Непонятны мне и колебания главного героя «Красной звезды» Леонида. С одной стороны, он вроде бы очень разумный человек, подготовленный к тому, чтобы быть посредником между марсианами и людьми, с другой – как выясняется, совершенно не может контролировать свои поступки (потеряв рассудок, убивает Стэрни, который предлагал уничтожить землян). Аналогично, в «Инженере Мэнни» главный герой, гениальный инженер, спланировавший строительство каналов на Марсе, и тоже очень разумный, не задумываясь, в порыве гнева, убивает своего помощника инженера Маро, который плетет против него интриги.

С одной стороны, Леонид готов взять на себя миссию проводить на Земле идеи марсиан, но с другой – сомневается, может ли интеллигент без помощи рабочего класса решить подобную задачу. «Во второй раз, – размышляет Леонид, – то, обо что разбились мои душевные силы, это был самый характер той культуры, в которую я попытался войти всем моим существом: меня подавила ее высота, глубина ее социальной связи, чистота и прозрачность ее отношений между людьми. Речь Стэрни, грубо выразившая всю несоизмеримость двух типов жизни, была только поводом, только последним толчком, сбросившим меня в ту темную бездну, к которой тогда стихийно и неудержимо вело меня противоречие между моей внутренней жизнью и всей социальной средой, на фабрике, в семье, в общении с друзьями. И опять-таки не было ли это противоречие гораздо более сильным и острым именно для меня, революционера-интеллигента, всегда девять десятых своей работы выполнявшего либо просто в одиночку, либо в условиях одностороннего неравенства с товарищами-сотрудниками, в качестве их учителя и руководителя, – в обстановке обособления моей личности среди других? Не могло ли противоречие оказаться слабее и мягче для человека, девять десятых своей трудовой жизни переживающего хотя бы в примитивной и неразвитой, но все же в товарищеской среде, с ее, быть может, несколько грубым, но действительным равенством сотрудников?» [1].

Во втором романе это противоречие между личностью и социальной средой (рабочим коллективом) доходит до предела. Инженер Мэнни, глубоко осознавший подобный конфликт, решает устраниться из жизни, покончить жизнь самоубийством. Получается, что Богданов, представляющий собой яркую личность, в лице Мэнни решает с ней расправиться в пользу социалистического дела. В «Воспоминаниях о детстве» в 1925 году Богданов так истолковывает свою личность.

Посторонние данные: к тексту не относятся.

Lemma length_at_ok b w w' o :
  length_at started finished contract deadline b w = (w', Ok o) -> o = zlen <$> log b.
Proof.
  unfold length_at. intros H. io_inv H raw w1 Hr. apply run_ok, call_length in Hr.
  destruct (log b) as [l|].
  - destruct Hr as [Hne Hd]. rewrite bool_decide_false in H by done. io_inv H n w2 Hn.
    apply io_lift_ok in Hn as [-> Hn]. rewrite Hd in Hn. injection Hn as <-.
    destruct (_ <? _); apply io_lift_ok in H as [_ H]; [done|by injection H as <-].
  - rewrite bool_decide_true in H by done. apply io_lift_ok in H as [_ [= <-]]. done.
Qed.

Lemma read_entries_ok fuel start block l w w' es :
  log block = Some l -> 0 <= start <= zlen l ->
  read_entries started finished contract deadline fuel start (zlen l) block w = (w', Ok es) ->
  es = drop (Z.to_nat start) l.
Proof.
  intros Hl. revert start w w' es. induction fuel as [|fuel IH]; intros start w w' es Hs H; cbn [read_entries] in H.
  all: destruct (Z.ltb_spec start (zlen l)) as [Hlt|Hge]; cbn [negb] in H;
    try (apply io_lift_ok in H as [_ [= <-]]; rewrite drop_ge; [done|unfold zlen in *; lia]).
  - by apply io_lift_ok in H as [_ ?].
  - set (e := Z.min (start + PAGE_SIZE) (zlen l)) in *.
    assert (He : start < e <= zlen l) by (unfold e, PAGE_SIZE; lia).
    io_inv H raw w1 Hr. apply run_ok in Hr. io_inv H page w2 Hp. apply io_lift_ok in Hp as [-> Hp].
    apply ok_or_ok in Hp. rewrite (call_entries w.1 start e block l raw Hl) in Hp by (done || lia). injection Hp as <-.
    destruct (negb _); [by apply io_lift_ok in H as [_ ?]|]. io_inv H rest w3 Hrest.
    apply io_lift_ok in H as [_ [= <-]]. apply IH in Hrest as ->; [|lia].
    replace (Z.to_nat e) with (Z.to_nat start + Z.to_nat (e - start))%nat by lia.
    rewrite <- drop_drop. by rewrite take_drop.
Qed.

(** One call gives the number of the block that the node reports for the tag. *)
Lemma list_block_ok tag w w' n :
  list_block started finished deadline tag w = (w', Ok n) ->
  w'.1 = S w.1 /\ exists b, get_block_by_tag w.1 tag = Ok (Some b) /\ n = bd_number b.
Proof.
  unfold list_block. intros H. io_inv H o w1 Hr. apply io_lift_ok in H as [-> Hn]. pose proof (run_ok _ _ _ _ Hr) as Hb.
  destruct o as [b|]; [|done]. injection Hn as <-. split; [|by exists b].
  destruct w as [t s]. unfold run in Hr. destruct (_ <? _); [done|]. by injection Hr as <- _.
Qed.

Lemma list_read_ok w w' r :
  read_reject_list started finished contract deadline w = (w', Ok r) ->
  exists latest final l,
    get_block_by_tag w.1 Latest = Ok (Some latest) /\ get_block_by_tag (S w.1) Finalized = Ok (Some final) /\
    log (bd_number latest) = Some l /\ zlen l <= MAX_ENTRIES /\ rl_entries r = l /\
    rl_finalized r = zlen (default [] (log (Z.min (bd_number final) (bd_number latest)))).
Proof.
  unfold read_reject_list. cbv zeta. intros H. io_inv H latest w1 H1. io_inv H f w2 H2.
  apply list_block_ok in H1 as (Hw1 & bl & Hbl & ->). apply list_block_ok in H2 as (_ & bf & Hbf & ->).
  io_inv H fl w3 H3. apply length_at_ok in H3. io_inv H ol w4 H4. apply length_at_ok in H4.
  io_inv H len w5 H5. apply io_lift_ok in H5 as [-> H5]. apply ok_or_ok in H5. subst ol fl.
  destruct (log (bd_number bl)) as [l|] eqn:El; [|done]. injection H5 as <-.
  destruct (_ <? _); [by apply io_lift_ok in H as [_ ?]|].
  destruct (Z.ltb_spec MAX_ENTRIES (zlen l)); [by apply io_lift_ok in H as [_ ?]|].
  io_inv H es w6 H6. apply io_lift_ok in H as [_ [= <-]]. exists bl, bf, l. rewrite Hw1 in Hbf.
  apply (read_entries_ok _ _ _ l) in H6 as ->; [|done|unfold zlen; lia].
  split_and!; try done. cbn. by destruct (log (Z.min _ _)).
Qed.

End Read.

(** C30: the decisions that rgb-lib walks a history with are those of the contract: an opout
    is rejected when its last entry at the block that the node reports as finalized rejects
    it, or any entry since then up to the node's latest block does, and allowed only by an
    entry at the finalized block.  The whole list is read at that latest block of the pinned
    chain, whose id the node reports first, with 25 calls at most; a node of another chain, a
    list on another chain, a list that shrank or has more than 20000 entries are refused. *)
Theorem reject_list_current `{P : EvmReceiptProvider, N : ListNode} started finished chain_id launched client
    contract deadline log w w' d :
  HonestList (rl_address contract) log ->
  read_decisions started finished chain_id launched client contract deadline w = (w', Ok d) ->
  rl_chain_id contract = chain_id /\ get_chain_id w.1 = Ok chain_id /\ Z.of_nat w'.1 <= Z.of_nat w.1 + 25 /\
  exists latest final l f pending,
    get_block_by_tag (1 + w.1) Latest = Ok (Some latest) /\
    get_block_by_tag (2 + w.1) Finalized = Ok (Some final) /\
    log (bd_number latest) = Some l /\ zlen l <= 20000 /\
    f = default [] (log (Z.min (bd_number final) (bd_number latest))) /\ l = f ++ pending /\
    forall o,
      (o ∈ d_reject d <-> last_decision f o = Some true \/ o ∈ rejected_in pending) /\
      (o ∈ d_allow d <-> last_decision f o = Some false /\ o ∉ rejected_in pending).
Proof.
  intros L. unfold read_decisions. destruct (Z.eqb_spec (rl_chain_id contract) chain_id) as [Hc|]; cbn [negb];
    [|by intros ?%io_lift_ok%proj2].
  destruct launched; [|by intros ?%io_lift_ok%proj2]. destruct client; [|by intros ?%io_lift_ok%proj2].
  cbn [negb]. intros H. io_inv H c w1 H1. io_inv H r w2 H2. apply io_lift_ok in H as [-> [= <-]].
  destruct w1 as [t1 s1]. split; [done|].
  assert (Ht1 : t1 = S w.1 /\ get_chain_id w.1 = Ok chain_id).
  { destruct w as [t s]. unfold from_rpc, check_node_chain_id, rpc_bind, rpc_call, rpc_lift, rpc_ret in H1.
    destruct (get_chain_id t) as [node| |] eqn:En; cbn in H1; [|done..].
    destruct (Z.eqb_spec node chain_id) as [->|]; cbn in H1; [|done]. by injection H1 as <- _ _. }
  destruct Ht1 as [-> Hid]. split; [done|]. split.
  - pose proof (calls_read started finished (rl_address contract) deadline (S w.1, 0)) as Hr.
    rewrite H2 in Hr. cbn [fst] in Hr. lia.
  - apply (list_read_ok _ _ _ _ log) in H2 as (latest & final & l & Hb & Hf & Hl & Hmax & -> & ->).
    set (fin := Z.min (bd_number final) (bd_number latest)).
    assert (Hpre : default [] (log fin) `prefix_of` l).
    { destruct (log fin) as [f|] eqn:Ef; [|apply prefix_nil]. cbn.
      destruct (append_only _ fin (bd_number latest) f ltac:(unfold fin; lia) Ef) as (l' & Hl' & Hp). congruence. }
    destruct Hpre as [pending ->]. exists latest, final, (default [] (log fin) ++ pending),
      (default [] (log fin)), pending. do 6 (split; [done|]). intros o.
    destruct (decisions_spec (default [] (log fin) ++ pending) (Z.to_nat (zlen (default [] (log fin)))) o)
      as (Hr & Ha & _). unfold zlen in Hr, Ha |- *. rewrite Nat2Z.id in Hr, Ha |- *.
    rewrite take_app_length, drop_app_length in Hr, Ha. by split.
Qed.

(** ** A list of four entries, the last two not final *)

Module Sample.

Definition opout1 : OpoutKey := {| ok_op := [z2b 1]; ok_ty := 4000; ok_no := 0 |}.
Definition opout2 : OpoutKey := {| ok_op := [z2b 2]; ok_ty := 4000; ok_no := 1 |}.
Definition entry (o : OpoutKey) (r : bool) : RejectListEntry := {| re_opout := o; re_reject := r |}.

Definition entries : list RejectListEntry :=
  [entry opout1 true; entry opout1 false; entry opout2 true; entry opout2 false].

(** The contract appears at block 5; blocks 5 to 9 have two entries. *)
Definition log (b : Z) : option (list RejectListEntry) :=
  if b <? 5 then None else Some (if b <? 10 then take 2 entries else entries).

Definition encode_page (s e : Z) : bytes := [z2b s; z2b e].

#[local] Instance provider : EvmReceiptProvider := {|
  get_transaction_receipt _ _ := Ok None;
  get_block_by_tag _ tag :=
    Ok (Some {| bd_number := match tag with Latest => 12 | _ => 7 end; bd_hash := [] |});
  get_block_by_number _ _ := Ok None;
  get_chain_id _ := Ok 1
|}.

(** A calldata of one byte asks for the length; a page is answered with its bounds. *)
#[local] Instance node : ListNode := {|
  eth_call _ _ data b :=
    Ok match log b, data with
       | None, _ => []
       | Some l, [_] => [z2b (zlen l)]
       | Some l, _ => data
       end;
  length_calldata := [z2b 0];
  entries_calldata s e := encode_page s e;
  decode_length raw := match raw with [n] => Some (b2z n) | _ => None end;
  decode_entries raw :=
    match raw with
    | [s; e] => Some (take (Z.to_nat (b2z e - b2z s)) (drop (Z.to_nat (b2z s)) entries))
    | _ => None
    end
|}.

Lemma honest a : HonestList a log.
Proof.
  split; unfold log.
  - intros b b' l Hb. destruct (Z.ltb_spec b 5); [done|]. destruct (Z.ltb_spec b' 5); [lia|].
    intros [= <-]. eexists. split; [done|]. destruct (Z.ltb_spec b 10), (Z.ltb_spec b' 10); try lia; try done.
    by exists (drop 2 entries).
  - intros t b raw [= <-]. unfold log. destruct (b <? 5); [done|]. by destruct (b <? 10).
  - intros t s e b l raw. unfold eth_call, node, log. destruct (b <? 5); [done|]. intros Hl Hs He [= <-].
    assert (Hlen : zlen l <= 4) by (injection Hl as <-; by destruct (b <? 10)).
    cbn [entries_calldata decode_entries encode_page]. rewrite !b2z_small by lia.
    f_equal. destruct (b <? 10); injection Hl as <-; [|done]. rewrite <- (take_drop 2 entries) at 1.
    cbn [entries_calldata] in *. assert (Hc : s = 0 /\ e = 0 \/ s = 0 /\ e = 1 \/ s = 0 /\ e = 2 \/ s = 1 /\ e = 1 \/ s = 1 /\ e = 2 \/ s = 2 /\ e = 2)
      by (unfold zlen in He; cbn in He; lia). naive_solver.
Qed.

Lemma reject_list_current_witness :
  let d := {| d_reject := {[opout2]}; d_allow := {[opout1]} |} in
  snd (read_decisions (fun t => Z.of_nat t) (fun t => Z.of_nat t + 1) 1 true true
    {| rl_chain_id := 1; rl_address := [] |} (secs 60) (0%nat, 0)) = Ok d /\
  exists latest final l f pending,
    get_block_by_tag 1%nat Latest = Ok (Some latest) /\ get_block_by_tag 2%nat Finalized = Ok (Some final) /\
    log (bd_number latest) = Some l /\ l = f ++ pending /\
    (opout1 ∈ d_allow d <-> last_decision f opout1 = Some false /\ opout1 ∉ rejected_in pending).
Proof.
  intros d.
  pose (r := read_decisions (fun t => Z.of_nat t) (fun t => Z.of_nat t + 1) 1 true true
    {| rl_chain_id := 1; rl_address := [] |} (secs 60) (0%nat, 0)).
  assert (Hr : r = (fst r, Ok d)) by (vm_compute; reflexivity).
  split; [exact (f_equal snd Hr)|].
  destruct (reject_list_current _ _ _ _ _ _ _ log _ _ _ (honest _) Hr) 
    as (_ & _ & _ & la & fi & l & f & p & H1 & H2 & H3 & _ & _ & H4 & H5).
  exists la, fi, l, f, p. destruct (H5 opout1) as [_ Ha]. by repeat split; try apply Ha.
Defined.

End Sample.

«Личность – маленькая клетка живой ткани общества, ее субъективизм выражает только ее ограниченность. Я вел против субъективизма борьбу, когда встречал его в других людях; естественно, что я стремился его преодолеть и в самом себе… Неустранимо то, что человек смотрит со своей точки зрения, оперирует своими методами. Но в каком смысле все это “свое” для него? Сам он принадлежит коллективу – классу, социальной группе, либо нескольким таким коллективам, жизнь которых в разной мере и степени дала содержание его практической деятельности и его мышлению. Личность не более, как маленький центр приложения социальных сил, один из бесчисленных пунктов их перекреста. Ее точка зрения и способ понимания принадлежит ей в том только смысле, что в ней находят свое воплощение и выражение; было бы правильнее сказать, что личность принадлежит им, а не наоборот…Метод больше человека» [10].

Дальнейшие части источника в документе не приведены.